Below is a block of entries; repeat exactly the lines starting at the line that contains "mkPeerEnv 1 2" and ending at the line that contains "Definition sample_state : IterativeLookup", both included.

[Data to examine Boundary: Start]

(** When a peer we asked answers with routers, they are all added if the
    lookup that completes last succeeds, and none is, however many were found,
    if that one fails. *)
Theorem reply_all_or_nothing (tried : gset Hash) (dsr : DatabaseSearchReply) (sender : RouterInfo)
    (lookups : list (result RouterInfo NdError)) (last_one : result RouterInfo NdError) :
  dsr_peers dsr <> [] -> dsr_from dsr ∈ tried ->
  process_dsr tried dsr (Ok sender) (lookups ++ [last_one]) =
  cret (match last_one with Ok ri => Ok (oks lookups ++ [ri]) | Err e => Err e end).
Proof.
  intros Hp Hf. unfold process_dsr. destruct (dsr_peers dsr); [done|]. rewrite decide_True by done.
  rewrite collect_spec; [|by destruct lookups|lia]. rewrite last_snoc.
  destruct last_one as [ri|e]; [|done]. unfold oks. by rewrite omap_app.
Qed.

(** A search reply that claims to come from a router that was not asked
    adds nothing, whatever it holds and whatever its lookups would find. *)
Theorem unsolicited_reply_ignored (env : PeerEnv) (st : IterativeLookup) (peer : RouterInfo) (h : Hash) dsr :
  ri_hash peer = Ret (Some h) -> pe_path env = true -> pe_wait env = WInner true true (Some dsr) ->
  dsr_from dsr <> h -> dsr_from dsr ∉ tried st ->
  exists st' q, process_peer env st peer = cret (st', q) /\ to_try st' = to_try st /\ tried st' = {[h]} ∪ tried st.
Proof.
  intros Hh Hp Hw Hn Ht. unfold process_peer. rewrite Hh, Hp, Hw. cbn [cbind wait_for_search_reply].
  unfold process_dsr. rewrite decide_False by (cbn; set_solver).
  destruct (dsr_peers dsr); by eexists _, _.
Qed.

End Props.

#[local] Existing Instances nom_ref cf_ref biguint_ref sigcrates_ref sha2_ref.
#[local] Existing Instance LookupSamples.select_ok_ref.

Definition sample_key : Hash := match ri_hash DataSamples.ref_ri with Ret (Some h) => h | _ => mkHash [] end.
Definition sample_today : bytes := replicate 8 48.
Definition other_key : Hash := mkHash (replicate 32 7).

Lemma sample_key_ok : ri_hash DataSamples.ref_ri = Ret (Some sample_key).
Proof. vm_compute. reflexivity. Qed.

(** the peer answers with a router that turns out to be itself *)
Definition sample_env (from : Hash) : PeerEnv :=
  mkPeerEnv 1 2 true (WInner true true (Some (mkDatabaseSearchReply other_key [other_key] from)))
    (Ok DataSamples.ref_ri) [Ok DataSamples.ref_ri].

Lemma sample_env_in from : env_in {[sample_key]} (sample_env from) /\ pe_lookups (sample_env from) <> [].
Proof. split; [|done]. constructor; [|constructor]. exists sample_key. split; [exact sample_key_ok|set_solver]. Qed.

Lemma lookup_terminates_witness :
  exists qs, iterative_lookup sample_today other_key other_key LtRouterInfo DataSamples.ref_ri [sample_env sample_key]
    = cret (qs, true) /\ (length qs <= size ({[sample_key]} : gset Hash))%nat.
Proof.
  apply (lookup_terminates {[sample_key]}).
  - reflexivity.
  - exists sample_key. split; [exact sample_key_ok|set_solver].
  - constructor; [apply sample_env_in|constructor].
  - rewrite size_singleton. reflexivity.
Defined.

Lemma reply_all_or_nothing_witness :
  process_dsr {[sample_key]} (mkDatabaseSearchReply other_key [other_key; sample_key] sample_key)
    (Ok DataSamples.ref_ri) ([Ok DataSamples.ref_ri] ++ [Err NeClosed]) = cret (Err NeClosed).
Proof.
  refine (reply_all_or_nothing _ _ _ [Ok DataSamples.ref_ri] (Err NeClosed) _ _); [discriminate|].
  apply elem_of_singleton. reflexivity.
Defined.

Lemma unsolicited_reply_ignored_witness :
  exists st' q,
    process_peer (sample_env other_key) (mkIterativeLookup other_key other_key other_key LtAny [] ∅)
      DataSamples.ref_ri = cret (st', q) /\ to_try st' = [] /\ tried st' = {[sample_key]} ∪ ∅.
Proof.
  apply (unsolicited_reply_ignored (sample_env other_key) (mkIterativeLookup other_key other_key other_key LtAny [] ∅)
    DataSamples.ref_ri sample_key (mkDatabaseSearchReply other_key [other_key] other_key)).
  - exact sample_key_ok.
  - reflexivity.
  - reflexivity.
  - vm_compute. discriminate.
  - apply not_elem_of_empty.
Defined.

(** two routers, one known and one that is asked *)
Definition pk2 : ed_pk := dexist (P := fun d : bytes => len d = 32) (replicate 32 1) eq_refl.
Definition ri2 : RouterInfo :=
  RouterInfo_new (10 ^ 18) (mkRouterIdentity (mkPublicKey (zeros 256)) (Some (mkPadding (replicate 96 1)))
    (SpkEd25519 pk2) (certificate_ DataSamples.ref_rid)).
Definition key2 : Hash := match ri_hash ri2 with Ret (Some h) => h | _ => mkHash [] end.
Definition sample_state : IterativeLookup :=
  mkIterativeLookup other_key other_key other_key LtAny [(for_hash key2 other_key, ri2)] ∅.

[Data to examine Boundary: End]
[Data to examine Boundary: Start]

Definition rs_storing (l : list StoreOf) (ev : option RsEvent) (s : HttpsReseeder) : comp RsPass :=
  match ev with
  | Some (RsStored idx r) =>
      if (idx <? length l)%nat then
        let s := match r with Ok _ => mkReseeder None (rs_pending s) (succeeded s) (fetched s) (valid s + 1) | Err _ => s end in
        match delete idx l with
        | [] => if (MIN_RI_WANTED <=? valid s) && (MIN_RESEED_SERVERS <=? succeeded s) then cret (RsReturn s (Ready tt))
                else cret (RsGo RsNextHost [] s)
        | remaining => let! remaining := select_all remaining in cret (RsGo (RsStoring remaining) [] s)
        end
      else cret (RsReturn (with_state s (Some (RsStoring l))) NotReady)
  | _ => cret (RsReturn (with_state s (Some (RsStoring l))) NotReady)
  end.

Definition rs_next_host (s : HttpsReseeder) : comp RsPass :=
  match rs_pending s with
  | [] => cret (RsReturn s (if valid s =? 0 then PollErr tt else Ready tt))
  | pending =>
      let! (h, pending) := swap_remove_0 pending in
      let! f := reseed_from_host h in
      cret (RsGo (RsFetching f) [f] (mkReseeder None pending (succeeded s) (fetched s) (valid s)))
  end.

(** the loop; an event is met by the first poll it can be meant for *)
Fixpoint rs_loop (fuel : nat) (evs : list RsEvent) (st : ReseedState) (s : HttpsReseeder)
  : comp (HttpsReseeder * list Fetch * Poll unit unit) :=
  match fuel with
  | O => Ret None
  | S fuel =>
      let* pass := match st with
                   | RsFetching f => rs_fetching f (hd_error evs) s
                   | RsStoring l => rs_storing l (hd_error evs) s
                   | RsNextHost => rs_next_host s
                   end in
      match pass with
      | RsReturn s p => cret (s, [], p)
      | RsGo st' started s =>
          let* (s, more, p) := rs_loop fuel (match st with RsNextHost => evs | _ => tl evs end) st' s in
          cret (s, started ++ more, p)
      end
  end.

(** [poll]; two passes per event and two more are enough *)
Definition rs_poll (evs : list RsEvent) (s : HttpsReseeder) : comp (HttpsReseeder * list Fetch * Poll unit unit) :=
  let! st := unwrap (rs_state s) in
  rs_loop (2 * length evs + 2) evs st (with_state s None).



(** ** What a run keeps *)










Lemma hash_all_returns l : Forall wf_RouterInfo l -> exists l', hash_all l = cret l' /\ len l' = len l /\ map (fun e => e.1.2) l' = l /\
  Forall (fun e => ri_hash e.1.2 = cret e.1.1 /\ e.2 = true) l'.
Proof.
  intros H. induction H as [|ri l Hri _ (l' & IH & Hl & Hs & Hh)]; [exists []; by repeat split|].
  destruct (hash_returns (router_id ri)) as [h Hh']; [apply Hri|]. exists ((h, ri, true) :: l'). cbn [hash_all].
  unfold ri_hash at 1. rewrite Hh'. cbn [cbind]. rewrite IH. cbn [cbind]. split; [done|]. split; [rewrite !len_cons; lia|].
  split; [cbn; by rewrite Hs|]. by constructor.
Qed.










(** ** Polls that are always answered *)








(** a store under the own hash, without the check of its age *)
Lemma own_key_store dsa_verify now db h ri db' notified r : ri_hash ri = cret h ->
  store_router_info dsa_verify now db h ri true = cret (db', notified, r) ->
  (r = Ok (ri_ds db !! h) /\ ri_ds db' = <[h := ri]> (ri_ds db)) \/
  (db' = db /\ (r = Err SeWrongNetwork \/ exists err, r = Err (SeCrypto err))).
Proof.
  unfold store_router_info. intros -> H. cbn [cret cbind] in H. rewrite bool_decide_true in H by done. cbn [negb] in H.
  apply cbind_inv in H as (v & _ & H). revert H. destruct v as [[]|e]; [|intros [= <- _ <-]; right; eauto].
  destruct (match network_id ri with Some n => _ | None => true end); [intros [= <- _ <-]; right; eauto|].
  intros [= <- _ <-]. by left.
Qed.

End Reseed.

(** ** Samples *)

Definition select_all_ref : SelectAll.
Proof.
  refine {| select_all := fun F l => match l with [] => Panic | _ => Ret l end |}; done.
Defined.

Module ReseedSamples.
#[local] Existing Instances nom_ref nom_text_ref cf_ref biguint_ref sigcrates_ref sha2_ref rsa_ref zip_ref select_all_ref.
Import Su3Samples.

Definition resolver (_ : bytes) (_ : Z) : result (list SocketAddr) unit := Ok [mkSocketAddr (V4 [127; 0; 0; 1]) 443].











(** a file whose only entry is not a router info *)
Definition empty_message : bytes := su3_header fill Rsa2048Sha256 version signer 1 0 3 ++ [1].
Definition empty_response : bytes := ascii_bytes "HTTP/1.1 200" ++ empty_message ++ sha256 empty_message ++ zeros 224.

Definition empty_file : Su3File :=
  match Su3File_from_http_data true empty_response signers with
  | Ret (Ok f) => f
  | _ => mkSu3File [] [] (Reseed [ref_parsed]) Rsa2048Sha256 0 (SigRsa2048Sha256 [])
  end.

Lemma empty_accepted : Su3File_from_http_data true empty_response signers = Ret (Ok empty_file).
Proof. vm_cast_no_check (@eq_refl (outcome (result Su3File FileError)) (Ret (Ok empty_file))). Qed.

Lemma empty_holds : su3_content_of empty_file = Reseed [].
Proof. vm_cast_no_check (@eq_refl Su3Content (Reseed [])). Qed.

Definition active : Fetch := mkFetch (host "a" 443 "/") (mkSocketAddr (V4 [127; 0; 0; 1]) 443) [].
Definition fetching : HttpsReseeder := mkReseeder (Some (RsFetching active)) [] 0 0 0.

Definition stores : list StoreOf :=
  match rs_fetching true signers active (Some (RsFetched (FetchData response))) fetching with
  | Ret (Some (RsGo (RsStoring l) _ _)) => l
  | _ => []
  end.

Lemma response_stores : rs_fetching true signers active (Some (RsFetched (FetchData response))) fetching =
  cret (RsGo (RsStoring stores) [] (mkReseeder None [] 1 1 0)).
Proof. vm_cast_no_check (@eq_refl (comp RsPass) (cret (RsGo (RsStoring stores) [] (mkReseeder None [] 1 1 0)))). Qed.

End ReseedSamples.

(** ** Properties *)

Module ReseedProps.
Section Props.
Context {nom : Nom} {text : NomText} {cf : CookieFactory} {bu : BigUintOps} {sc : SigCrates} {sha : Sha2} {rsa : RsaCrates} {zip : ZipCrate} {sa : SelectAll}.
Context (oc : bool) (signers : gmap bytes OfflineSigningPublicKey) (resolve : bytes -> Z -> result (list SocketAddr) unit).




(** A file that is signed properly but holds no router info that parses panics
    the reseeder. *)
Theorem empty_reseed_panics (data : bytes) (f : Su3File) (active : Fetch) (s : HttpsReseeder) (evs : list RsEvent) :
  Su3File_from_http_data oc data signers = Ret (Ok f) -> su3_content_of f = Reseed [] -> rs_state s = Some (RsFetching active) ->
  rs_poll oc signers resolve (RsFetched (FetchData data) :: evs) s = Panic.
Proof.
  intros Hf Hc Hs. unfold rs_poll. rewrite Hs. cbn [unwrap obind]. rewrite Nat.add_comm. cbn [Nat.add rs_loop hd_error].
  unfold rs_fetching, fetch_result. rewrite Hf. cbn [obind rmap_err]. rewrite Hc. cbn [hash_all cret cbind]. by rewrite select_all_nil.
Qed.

[Data to examine Boundary: End]
[Data to examine Boundary: Start]

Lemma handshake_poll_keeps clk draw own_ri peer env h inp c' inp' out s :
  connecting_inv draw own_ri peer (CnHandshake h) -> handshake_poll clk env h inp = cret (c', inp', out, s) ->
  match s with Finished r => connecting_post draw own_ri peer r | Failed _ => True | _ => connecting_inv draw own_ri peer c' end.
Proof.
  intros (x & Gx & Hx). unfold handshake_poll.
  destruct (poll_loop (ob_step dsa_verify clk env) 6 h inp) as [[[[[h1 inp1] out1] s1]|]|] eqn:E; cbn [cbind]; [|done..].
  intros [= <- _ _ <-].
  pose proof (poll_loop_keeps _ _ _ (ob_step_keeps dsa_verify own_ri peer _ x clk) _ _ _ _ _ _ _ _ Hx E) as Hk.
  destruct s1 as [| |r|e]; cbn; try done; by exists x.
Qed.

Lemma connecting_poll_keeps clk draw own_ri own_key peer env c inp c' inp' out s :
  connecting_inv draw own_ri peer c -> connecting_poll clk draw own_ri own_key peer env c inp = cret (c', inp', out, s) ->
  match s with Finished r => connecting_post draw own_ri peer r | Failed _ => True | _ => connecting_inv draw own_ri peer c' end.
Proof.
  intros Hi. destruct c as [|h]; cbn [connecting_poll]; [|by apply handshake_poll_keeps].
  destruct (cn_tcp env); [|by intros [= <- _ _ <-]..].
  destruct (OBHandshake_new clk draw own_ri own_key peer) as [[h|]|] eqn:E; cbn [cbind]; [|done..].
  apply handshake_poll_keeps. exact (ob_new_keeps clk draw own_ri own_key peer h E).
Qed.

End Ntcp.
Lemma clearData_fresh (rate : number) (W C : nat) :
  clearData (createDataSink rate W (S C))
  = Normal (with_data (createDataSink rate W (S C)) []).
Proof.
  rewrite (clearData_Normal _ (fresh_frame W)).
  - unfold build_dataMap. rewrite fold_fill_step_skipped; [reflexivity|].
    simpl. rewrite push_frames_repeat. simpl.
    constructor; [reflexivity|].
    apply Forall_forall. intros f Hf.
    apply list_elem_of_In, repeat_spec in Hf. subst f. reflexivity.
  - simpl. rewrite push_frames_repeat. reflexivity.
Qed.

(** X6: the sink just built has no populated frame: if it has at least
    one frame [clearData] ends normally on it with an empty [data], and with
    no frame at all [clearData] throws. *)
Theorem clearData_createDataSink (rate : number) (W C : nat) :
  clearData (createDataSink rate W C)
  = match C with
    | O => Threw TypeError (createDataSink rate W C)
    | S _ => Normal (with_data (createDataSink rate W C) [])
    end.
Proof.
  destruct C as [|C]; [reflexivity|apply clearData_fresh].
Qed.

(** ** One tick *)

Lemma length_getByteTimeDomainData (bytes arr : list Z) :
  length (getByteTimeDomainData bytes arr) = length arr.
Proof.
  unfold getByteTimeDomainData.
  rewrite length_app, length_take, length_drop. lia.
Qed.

[Data to examine Boundary: End]

Solution to this exercise:
  mkPeerEnv 1 2 true (WInner true true (Some (mkDatabaseSearchReply other_key [other_key] from)))
    (Ok DataSamples.ref_ri) [Ok DataSamples.ref_ri].

Lemma sample_env_in from : env_in {[sample_key]} (sample_env from) /\ pe_lookups (sample_env from) <> [].
Proof. split; [|done]. constructor; [|constructor]. exists sample_key. split; [exact sample_key_ok|set_solver]. Qed.

Lemma lookup_terminates_witness :
  exists qs, iterative_lookup sample_today other_key other_key LtRouterInfo DataSamples.ref_ri [sample_env sample_key]
    = cret (qs, true) /\ (length qs <= size ({[sample_key]} : gset Hash))%nat.
Proof.
  apply (lookup_terminates {[sample_key]}).
  - reflexivity.
  - exists sample_key. split; [exact sample_key_ok|set_solver].
  - constructor; [apply sample_env_in|constructor].
  - rewrite size_singleton. reflexivity.
Defined.

Lemma reply_all_or_nothing_witness :
  process_dsr {[sample_key]} (mkDatabaseSearchReply other_key [other_key; sample_key] sample_key)
    (Ok DataSamples.ref_ri) ([Ok DataSamples.ref_ri] ++ [Err NeClosed]) = cret (Err NeClosed).
Proof.
  refine (reply_all_or_nothing _ _ _ [Ok DataSamples.ref_ri] (Err NeClosed) _ _); [discriminate|].
  apply elem_of_singleton. reflexivity.
Defined.

Lemma unsolicited_reply_ignored_witness :
  exists st' q,
    process_peer (sample_env other_key) (mkIterativeLookup other_key other_key other_key LtAny [] ∅)
      DataSamples.ref_ri = cret (st', q) /\ to_try st' = [] /\ tried st' = {[sample_key]} ∪ ∅.
Proof.
  apply (unsolicited_reply_ignored (sample_env other_key) (mkIterativeLookup other_key other_key other_key LtAny [] ∅)
    DataSamples.ref_ri sample_key (mkDatabaseSearchReply other_key [other_key] other_key)).
  - exact sample_key_ok.
  - reflexivity.
  - reflexivity.
  - vm_compute. discriminate.
  - apply not_elem_of_empty.
Defined.

(** two routers, one known and one that is asked *)
Definition pk2 : ed_pk := dexist (P := fun d : bytes => len d = 32) (replicate 32 1) eq_refl.
Definition ri2 : RouterInfo :=
  RouterInfo_new (10 ^ 18) (mkRouterIdentity (mkPublicKey (zeros 256)) (Some (mkPadding (replicate 96 1)))
    (SpkEd25519 pk2) (certificate_ DataSamples.ref_rid)).
Definition key2 : Hash := match ri_hash ri2 with Ret (Some h) => h | _ => mkHash [] end.
Definition sample_state : IterativeLookup :=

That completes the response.